→ **Assignment**: Among the entries below, take the line with "else put_char t c" and the line with "is typed *)", and output them and every line between them exactly, with nothing else.

Records excerpted from a collection
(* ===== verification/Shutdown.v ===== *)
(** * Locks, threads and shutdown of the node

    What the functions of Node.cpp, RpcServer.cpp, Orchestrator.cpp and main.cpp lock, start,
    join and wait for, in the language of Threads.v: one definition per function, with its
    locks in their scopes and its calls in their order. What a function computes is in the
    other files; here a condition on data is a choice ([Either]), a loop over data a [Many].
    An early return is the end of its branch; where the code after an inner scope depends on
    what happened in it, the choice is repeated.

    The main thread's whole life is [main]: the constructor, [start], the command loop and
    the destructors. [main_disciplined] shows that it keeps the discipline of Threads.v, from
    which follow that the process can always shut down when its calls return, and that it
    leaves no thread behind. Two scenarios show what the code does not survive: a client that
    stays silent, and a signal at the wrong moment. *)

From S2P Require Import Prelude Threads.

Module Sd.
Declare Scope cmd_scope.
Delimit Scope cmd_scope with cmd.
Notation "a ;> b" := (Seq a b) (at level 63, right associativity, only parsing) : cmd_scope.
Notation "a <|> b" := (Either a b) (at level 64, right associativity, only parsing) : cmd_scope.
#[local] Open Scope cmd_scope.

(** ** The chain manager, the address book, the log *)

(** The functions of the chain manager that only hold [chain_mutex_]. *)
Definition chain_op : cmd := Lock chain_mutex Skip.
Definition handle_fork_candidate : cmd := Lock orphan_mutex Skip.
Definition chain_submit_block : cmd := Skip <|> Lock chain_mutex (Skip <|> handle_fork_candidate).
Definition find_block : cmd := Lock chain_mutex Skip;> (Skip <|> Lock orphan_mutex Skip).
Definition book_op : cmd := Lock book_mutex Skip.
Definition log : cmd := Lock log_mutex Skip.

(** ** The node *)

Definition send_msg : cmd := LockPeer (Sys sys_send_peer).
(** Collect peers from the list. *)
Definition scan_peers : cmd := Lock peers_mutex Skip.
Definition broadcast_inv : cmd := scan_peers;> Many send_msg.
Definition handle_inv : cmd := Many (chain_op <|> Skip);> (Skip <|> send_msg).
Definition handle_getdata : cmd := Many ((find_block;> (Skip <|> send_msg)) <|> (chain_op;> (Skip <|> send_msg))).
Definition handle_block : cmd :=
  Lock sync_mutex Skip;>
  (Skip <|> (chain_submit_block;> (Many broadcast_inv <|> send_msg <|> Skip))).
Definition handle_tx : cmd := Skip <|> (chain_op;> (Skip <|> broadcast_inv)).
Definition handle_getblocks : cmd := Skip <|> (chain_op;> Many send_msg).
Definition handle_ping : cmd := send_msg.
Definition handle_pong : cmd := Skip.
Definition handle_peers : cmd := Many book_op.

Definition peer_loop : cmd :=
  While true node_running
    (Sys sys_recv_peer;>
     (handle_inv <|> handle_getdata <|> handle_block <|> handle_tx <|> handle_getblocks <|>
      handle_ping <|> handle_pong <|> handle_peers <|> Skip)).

* * *

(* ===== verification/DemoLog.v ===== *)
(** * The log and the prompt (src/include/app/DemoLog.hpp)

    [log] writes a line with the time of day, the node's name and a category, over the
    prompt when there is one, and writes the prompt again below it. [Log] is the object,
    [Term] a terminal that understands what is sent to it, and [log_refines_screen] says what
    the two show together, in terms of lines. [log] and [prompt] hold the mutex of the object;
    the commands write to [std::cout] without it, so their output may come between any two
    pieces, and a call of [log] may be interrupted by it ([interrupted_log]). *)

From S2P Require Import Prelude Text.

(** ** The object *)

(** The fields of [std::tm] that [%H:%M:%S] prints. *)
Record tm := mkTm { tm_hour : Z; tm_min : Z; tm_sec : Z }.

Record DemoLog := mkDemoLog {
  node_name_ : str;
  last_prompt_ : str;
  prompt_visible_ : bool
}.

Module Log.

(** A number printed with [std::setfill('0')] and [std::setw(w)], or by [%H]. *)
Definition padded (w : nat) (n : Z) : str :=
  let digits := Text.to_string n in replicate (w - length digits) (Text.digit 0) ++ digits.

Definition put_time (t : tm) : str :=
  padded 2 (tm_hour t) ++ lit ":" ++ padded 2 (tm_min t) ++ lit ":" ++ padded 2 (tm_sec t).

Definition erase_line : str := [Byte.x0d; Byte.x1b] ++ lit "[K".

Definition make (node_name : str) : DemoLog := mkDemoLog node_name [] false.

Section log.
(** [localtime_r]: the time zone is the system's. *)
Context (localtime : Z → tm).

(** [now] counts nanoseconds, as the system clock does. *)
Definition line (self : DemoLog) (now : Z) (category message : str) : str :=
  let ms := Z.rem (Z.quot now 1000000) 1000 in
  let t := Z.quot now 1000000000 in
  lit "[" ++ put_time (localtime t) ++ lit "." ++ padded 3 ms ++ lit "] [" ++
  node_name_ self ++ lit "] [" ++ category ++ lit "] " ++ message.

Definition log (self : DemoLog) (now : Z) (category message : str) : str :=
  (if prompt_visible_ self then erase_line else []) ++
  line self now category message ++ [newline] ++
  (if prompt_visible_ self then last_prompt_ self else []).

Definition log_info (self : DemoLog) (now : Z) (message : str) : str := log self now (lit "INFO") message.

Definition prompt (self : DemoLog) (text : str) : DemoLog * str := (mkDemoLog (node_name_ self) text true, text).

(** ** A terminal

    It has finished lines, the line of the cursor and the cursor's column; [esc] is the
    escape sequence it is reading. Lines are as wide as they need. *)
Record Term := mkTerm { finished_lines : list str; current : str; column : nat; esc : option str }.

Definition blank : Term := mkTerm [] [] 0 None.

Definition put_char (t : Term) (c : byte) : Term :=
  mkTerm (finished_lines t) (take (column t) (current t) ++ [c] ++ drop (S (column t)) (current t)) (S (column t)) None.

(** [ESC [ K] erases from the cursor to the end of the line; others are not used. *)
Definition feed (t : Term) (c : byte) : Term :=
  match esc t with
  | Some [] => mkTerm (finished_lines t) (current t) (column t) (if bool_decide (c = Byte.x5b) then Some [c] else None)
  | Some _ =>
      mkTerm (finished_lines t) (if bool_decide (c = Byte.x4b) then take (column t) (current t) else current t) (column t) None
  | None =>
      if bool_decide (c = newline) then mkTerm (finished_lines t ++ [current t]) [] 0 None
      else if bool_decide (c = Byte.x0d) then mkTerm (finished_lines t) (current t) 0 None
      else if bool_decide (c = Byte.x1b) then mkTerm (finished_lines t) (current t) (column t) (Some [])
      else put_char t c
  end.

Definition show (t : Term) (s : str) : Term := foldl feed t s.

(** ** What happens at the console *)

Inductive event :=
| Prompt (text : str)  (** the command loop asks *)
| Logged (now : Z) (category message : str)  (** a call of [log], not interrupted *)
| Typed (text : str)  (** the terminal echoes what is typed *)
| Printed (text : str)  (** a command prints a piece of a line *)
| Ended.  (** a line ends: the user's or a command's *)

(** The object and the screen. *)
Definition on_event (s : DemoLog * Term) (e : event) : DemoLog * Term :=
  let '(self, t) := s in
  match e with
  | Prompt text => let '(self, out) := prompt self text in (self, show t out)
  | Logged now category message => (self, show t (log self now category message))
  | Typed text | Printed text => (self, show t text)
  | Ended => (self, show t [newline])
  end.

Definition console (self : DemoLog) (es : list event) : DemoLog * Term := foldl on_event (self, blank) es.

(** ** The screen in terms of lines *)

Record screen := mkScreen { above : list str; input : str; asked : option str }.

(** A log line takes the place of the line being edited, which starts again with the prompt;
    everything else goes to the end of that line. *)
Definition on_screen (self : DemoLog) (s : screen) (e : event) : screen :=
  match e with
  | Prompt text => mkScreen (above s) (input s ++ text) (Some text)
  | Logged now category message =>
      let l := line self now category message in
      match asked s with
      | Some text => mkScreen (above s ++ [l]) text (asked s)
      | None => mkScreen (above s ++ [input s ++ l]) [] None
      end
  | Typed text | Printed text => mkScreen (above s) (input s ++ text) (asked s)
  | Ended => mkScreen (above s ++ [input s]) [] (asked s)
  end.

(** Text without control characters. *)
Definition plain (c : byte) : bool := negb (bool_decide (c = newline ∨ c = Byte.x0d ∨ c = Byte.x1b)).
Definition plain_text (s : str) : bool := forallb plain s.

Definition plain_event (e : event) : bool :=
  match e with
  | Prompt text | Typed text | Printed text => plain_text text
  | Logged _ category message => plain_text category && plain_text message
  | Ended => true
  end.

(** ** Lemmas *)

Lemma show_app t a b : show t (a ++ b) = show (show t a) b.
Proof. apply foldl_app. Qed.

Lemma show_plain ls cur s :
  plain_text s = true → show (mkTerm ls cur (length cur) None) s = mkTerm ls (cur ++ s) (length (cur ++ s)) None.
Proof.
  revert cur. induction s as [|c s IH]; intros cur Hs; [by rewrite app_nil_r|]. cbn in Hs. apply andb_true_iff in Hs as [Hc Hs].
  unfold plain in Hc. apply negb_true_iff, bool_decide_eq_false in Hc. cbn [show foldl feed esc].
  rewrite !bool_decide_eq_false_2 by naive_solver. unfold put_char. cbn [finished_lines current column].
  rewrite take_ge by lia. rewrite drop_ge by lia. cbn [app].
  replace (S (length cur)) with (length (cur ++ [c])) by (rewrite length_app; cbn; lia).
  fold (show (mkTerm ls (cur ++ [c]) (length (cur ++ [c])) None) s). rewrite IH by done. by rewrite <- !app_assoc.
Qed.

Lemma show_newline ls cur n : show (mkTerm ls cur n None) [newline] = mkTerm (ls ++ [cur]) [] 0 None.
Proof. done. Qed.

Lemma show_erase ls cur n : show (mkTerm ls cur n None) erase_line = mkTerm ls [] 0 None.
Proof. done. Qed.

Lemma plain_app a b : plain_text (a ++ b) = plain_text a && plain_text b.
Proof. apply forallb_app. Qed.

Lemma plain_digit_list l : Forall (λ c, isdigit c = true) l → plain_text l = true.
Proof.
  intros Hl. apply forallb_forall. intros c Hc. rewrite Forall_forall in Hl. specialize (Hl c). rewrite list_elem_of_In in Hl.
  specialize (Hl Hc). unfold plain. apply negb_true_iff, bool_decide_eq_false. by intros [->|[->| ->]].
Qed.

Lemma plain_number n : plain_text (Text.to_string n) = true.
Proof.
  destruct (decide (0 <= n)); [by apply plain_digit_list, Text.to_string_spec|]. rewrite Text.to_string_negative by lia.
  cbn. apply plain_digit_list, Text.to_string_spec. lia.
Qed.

→ **Your solution**:
      else put_char t c
  end.

Definition show (t : Term) (s : str) : Term := foldl feed t s.

(** ** What happens at the console *)

Inductive event :=
| Prompt (text : str)  (** the command loop asks *)
| Logged (now : Z) (category message : str)  (** a call of [log], not interrupted *)
| Typed (text : str)  (** the terminal echoes what is typed *)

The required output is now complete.